Bauen Unterkirchberg: Gemeinderat beschäftigt sich mit Ortsmitte

Franz Glogger 29.05.2017

Der Abbruch der Hofstelle und der Bau eines Mehrfamilienhauses mit 25 Wohnungen war der Wunsch eines Bauträgers für das Grundstück 53 in der Unterkirchberger Hauptstraße. Einer derart massiven Bebauung wollte der Gemeinderat nicht zustimmen. Das Gremium erließ im November eine Veränderungssperre und beschloss, einen Bebauungsplan aufzustellen.

Der Plan sollte die Grundstücke 55 und 67 mit einbeziehen. Den ersten Entwurf „Bei der Mühle“ legte jetzt der Neu-Ulmer Planer Erwin Zint vor. Er hatte drei Varianten ausgearbeitet. Sie unterscheiden sich durch die Erschließung, zum Beispiel mit einer Ringstraße oder einzelnen Stichen, einer etwas lockerer oder dichterer Bebauung. Aber: Bei allen Entwürfen entsteht auf  Grundstück 53  ein größeres Wohnhaus. Zint orientiert sich dabei an einem großen Bauernhaus mit dem Giebel an der Straße. Daran soll im Winkel ein kleinerer Gebäudeteil anschließen.

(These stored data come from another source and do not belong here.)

(* ===== verification/ConsLog.v ===== *)
(** * The console

    A translation of [conslogging] ([conslogging.go], [prefix_formatter.go], [color.go] and
    [buffered.go]) and of [util/progressbar]: what is written for a message, with its prefix and
    its colours.

    A method returns what it writes.  The colours that were given to prefixes are shared by all
    loggers made from one another, and so is the cache of prefixes ([Shared]).  Where a message
    goes is a value of a type [W] of writers; [with_prefix] is the method of a [PrefixWriter].
    What a colour does to a text is a parameter ([paint]); the colour that is disabled does
    nothing.  Methods are those of a logger that is not nil. *)

From stdpp Require Import gmap.
From S2P Require Import Prelude GoStrings Token GoText Numbers Reference.

(** ** Prefixes *)

Section Prefix.

Definition blen (s : string) : Z := Z.of_nat (String.length s).
Definition byte_rune (c : ascii) : string := EncodeRune (byteZ c).
Definition first_rune (s : string) : string := match s with "" => "" | String c _ => byte_rune c end.

Definition is_NL (c : ascii) : bool := Ascii.eqb c "010".

(** [truncateURL]: the function that is called for every match of [urlPathPartRegex], which is a
    piece of a line up to its next slash; what is left of the length is threaded. *)
Definition shorten_part (part : string) (padding curLen : Z) : string * Z :=
  if (curLen <=? padding)%Z || (blen part <=? 1)%Z || String.eqb part ".." then (part, curLen)
  else if HasSuffix part "/" then (first_rune part +:+ "/", curLen - (blen part - 1))%Z
  else (first_rune part, curLen - (blen part - 1))%Z.

Fixpoint url_parts (s acc : string) (padding curLen : Z) : string :=
  match s with
  | "" => acc
  | String c s =>
      let acc := acc +:+ String c "" in
      if Ascii.eqb c "/" then
        let '(part, curLen) := shorten_part acc padding curLen in part +:+ url_parts s "" padding curLen
      else if is_NL c then acc +:+ url_parts s "" padding curLen
      else url_parts s acc padding curLen
  end.

Definition truncateURL (str : string) (padding curLen : Z) : string := url_parts str "" padding curLen.

(** [githubRegex]: a colon, 40 hexadecimal digits and a plus sign. *)
Definition lower_hex_byte (c : ascii) : bool :=
  let z := byteZ c in ((97 <=? z) && (z <=? 102) || (48 <=? z) && (z <=? 57))%Z.

Definition sha_at (s : string) : bool :=
  HasPrefix s ":" && (String.length (slice 1 41 s) =? 40) && sall lower_hex_byte (slice 1 41 s) && HasPrefix (sdrop 41 s) "+".

(** [skip] bytes belong to a match that was replaced. *)
Fixpoint replace_sha (s : string) (skip : nat) : string :=
  match s with
  | "" => ""
  | String c s' =>
      match skip with
      | S skip => replace_sha s' skip
      | 0 => if sha_at s then stake 8 s +:+ "+" +:+ replace_sha s' 41 else String c (replace_sha s' 0)
      end
  end.

Definition truncateSha (str : string) (_ _ : Z) : string := replace_sha str 0.

(** The first byte at or after [from] that satisfies [p], if no line ends before it. *)
Fixpoint find_in_line (p : string -> bool) (from : nat) (s : string) : option nat :=
  match s with
  | "" => None
  | String c s' =>
      if (from =? 0) && p s then Some 0
      else if is_NL c then None
      else option_map S (find_in_line p (pred from) s')
  end.

Definition normalize (s : string) : string := if HasPrefix s "./" then "./" +:+ Clean s else Clean s.

(** [urlPrefixRegex] *)
Definition url_protocol (s : string) : string :=
  match find_in_line (fun t => HasPrefix t "//") 1 s with Some i => stake (i + 2) s | None => "" end.

(** The function of [truncateGITURL], for what is between the parentheses. *)
Definition shorten_git_url (s : string) (padding curLen : Z) : string * Z :=
  let urlProtocol := url_protocol s in
  let s := TrimPrefix s urlProtocol in
  let l1 := blen s in
  let s := normalize s in
  let curLen := (curLen - (l1 - blen s))%Z in
  if (curLen <=? padding)%Z then ("(" +:+ s +:+ ")", curLen)
  else ("(" +:+ urlProtocol +:+ truncateURL s padding curLen +:+ ")", curLen).

(** [gitURLRegex]: an opening parenthesis, at least one byte and the next closing one. *)
Fixpoint replace_git_url (s : string) (skip : nat) (padding curLen : Z) : string :=
  match s with
  | "" => ""
  | String c s' =>
      match skip with
      | S skip => replace_git_url s' skip padding curLen
      | 0 =>
          match (if Ascii.eqb c "(" then find_in_line (fun t => HasPrefix t ")") 1 s' else None) with
          | Some i =>
              let '(text, curLen) := shorten_git_url (stake i s') padding curLen in
              text +:+ replace_git_url s' (S i) padding curLen
          | None => String c (replace_git_url s' 0 padding curLen)
          end
      end
  end.

Definition truncateGITURL (str : string) (padding curLen : Z) : string := replace_git_url str 0 padding curLen.

(** [targetURLRegex]: from the start to the next colon or plus sign. *)
Definition truncateTargetURL (str : string) (padding curLen : Z) : string :=
  match find_in_line (fun t => HasPrefix t ":" || HasPrefix t "+") 1 str with
  | None => str
  | Some i =>
      let s := normalize (stake i str) in
      let curLen := (curLen - (Z.of_nat i - blen s))%Z in
      (if (curLen <=? padding)%Z then s else truncateURL s padding curLen) +:+ sdrop i str
  end.

(** [gitURLWithCredsRegex], whose match ends at the end of the text, so that it starts after the
    last newline; every part is the shortest. *)
Fixpoint last_line (s acc : string) : string :=
  match s with
  | "" => acc
  | String c s => last_line s (if is_NL c then "" else acc +:+ String c "")
  end.

Definition first_width (s : string) : nat := snd (DecodeRuneInString s).

(** The text up to the next separator, which is not at the start, and the text after it. *)
Definition cut_part (p : string -> bool) (width : string -> nat) (s : string) : option (string * string) :=
  match find_in_line p (first_width s) s with
  | Some i => Some (stake i s, sdrop (width (sdrop i s)) (sdrop i s))
  | None => None
  end.

Definition creds_parts (str : string) : option (string * string * string * string * string) :=
  '(protocol, s) ← cut_part (fun t => HasPrefix t "://") (fun _ => 3) (last_line str "");
  '(user, s) ← cut_part (fun t => HasPrefix t ":") (fun _ => 1) s;
  '(password, s) ← cut_part (fun t => HasPrefix t "@") (fun _ => 1) s;
  '(repoURL, ref) ← cut_part (fun t => HasPrefix (sdrop (first_width t) t) "git#") (fun t => first_width t + 4) s;
  if String.eqb ref "" then None else Some (protocol, user, password, repoURL, ref).

(** One part of the loop over the named groups. *)
Definition shorten_group (is_repo : bool) (part : string) (padding curLen : Z) : string * Z :=
  if (curLen <=? padding)%Z || String.eqb part "" then (part, curLen)
  else if is_repo then let t := truncateURL part padding curLen in (t, curLen - (blen part - blen t))%Z
  else (first_rune part, curLen - (blen part - 1))%Z.

Definition truncateURLWithCreds (str : string) (padding curLen : Z) : string :=
  match creds_parts str with
  | None => str
  | Some (protocol, user, password, repoURL, ref) =>
      let '(protocol, curLen) := shorten_group false protocol padding curLen in
      let '(user, curLen) := shorten_group false user padding curLen in
      let '(password, curLen) := shorten_group false password padding curLen in
      let '(repoURL, curLen) := shorten_group true repoURL padding curLen in
      let '(ref, curLen) := shorten_group false ref padding curLen in
      protocol +:+ "://" +:+ user +:+ ":" +:+ password +:+ "@" +:+ repoURL +:+ "#" +:+ ref
  end.

Definition formatOpt : Type := string -> Z -> Z -> string.
Definition formatOpts : list formatOpt := [truncateURLWithCreds; truncateSha; truncateGITURL; truncateTargetURL].

Definition NoPadding : Z := -1.
Definition DefaultPadding : Z := 20.

Definition getKey (prefix : string) (padding : Z) : string := prefix +:+ "-" +:+ pretty padding.

(** The loop over the options, which stops when the prefix is short enough. *)
Fixpoint apply_opts (opts : list formatOpt) (prefix : string) (padding : Z) : string :=
  match opts with
  | [] => prefix
  | opt :: opts => if (blen prefix <=? padding)%Z then prefix else apply_opts opts (opt prefix padding (blen prefix)) padding
  end.

Fixpoint Repeat (s : string) (n : nat) : string := match n with 0 => "" | S n => s +:+ Repeat s n end.

(** [fmt.Sprintf("%*s", padding, prefix)], which counts runes. *)
Definition pad_left (padding : Z) (s : string) : string := Repeat " " (Z.to_nat (padding - Z.of_nat (length (runes s)))) +:+ s.

Definition Format (opts : list formatOpt) (prefix : string) (padding : Z) (cache : gmap string string) : gmap string string * string :=
  if (padding <=? NoPadding)%Z then (cache, prefix)
  else match cache !! getKey prefix padding with
       | Some s => (cache, s)
       | None => let s := pad_left padding (apply_opts opts prefix padding) in (<[getKey prefix padding := s]> cache, s)
       end.
End Prefix.

(** ** Colours *)

Inductive Color : Type :=
| noColor | cachedColor | metadataModeColor | phaseColor | disabledPhaseColor | specialPhaseColor | successColor | warnColor
| localColor | helpColor
| prefixColor (i : nat).

(** [len(availablePrefixColors)] *)
Definition prefix_colors : nat := 9.

(** The terminal: [color.NoColor] and what [Fprintf] of a colour writes. *)
Class Paint : Type := { color_NoColor : bool; paint : Color -> string -> string }.

(** [c.Fprintf(w, "%s", s)] *)
Definition Fprint `{Paint} (c : Color) (s : string) : string := match c with noColor => s | _ => paint c s end.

Ob diese Form oder eine andere, der Planer empfiehlt sich „dominant“ an der für Unterkirchberg typischen Bebauung eines Straßendorfs zu orientieren. Um eine historische und zugleich zeitgemäße Bebauung zu vereinen, empfehle er weiter, einen Gestaltungsbeirat zu installieren. Das in der Regel aus Fachleuten, Vertretern des Gemeinderats und der Verwaltung bestehende Gremium soll ausloten, was möglich, was erwünscht ist. Die Bebauung im rückwärtigen Bereich ist ohne Ausnahme weniger wuchtig geplant. Der Rat stimmte bei einer Enthaltung zu, alle Varianten mit den Eigentümern zu diskutieren. Favorisiert wird eine, die eine abschnittsweise Erschließung möglich macht.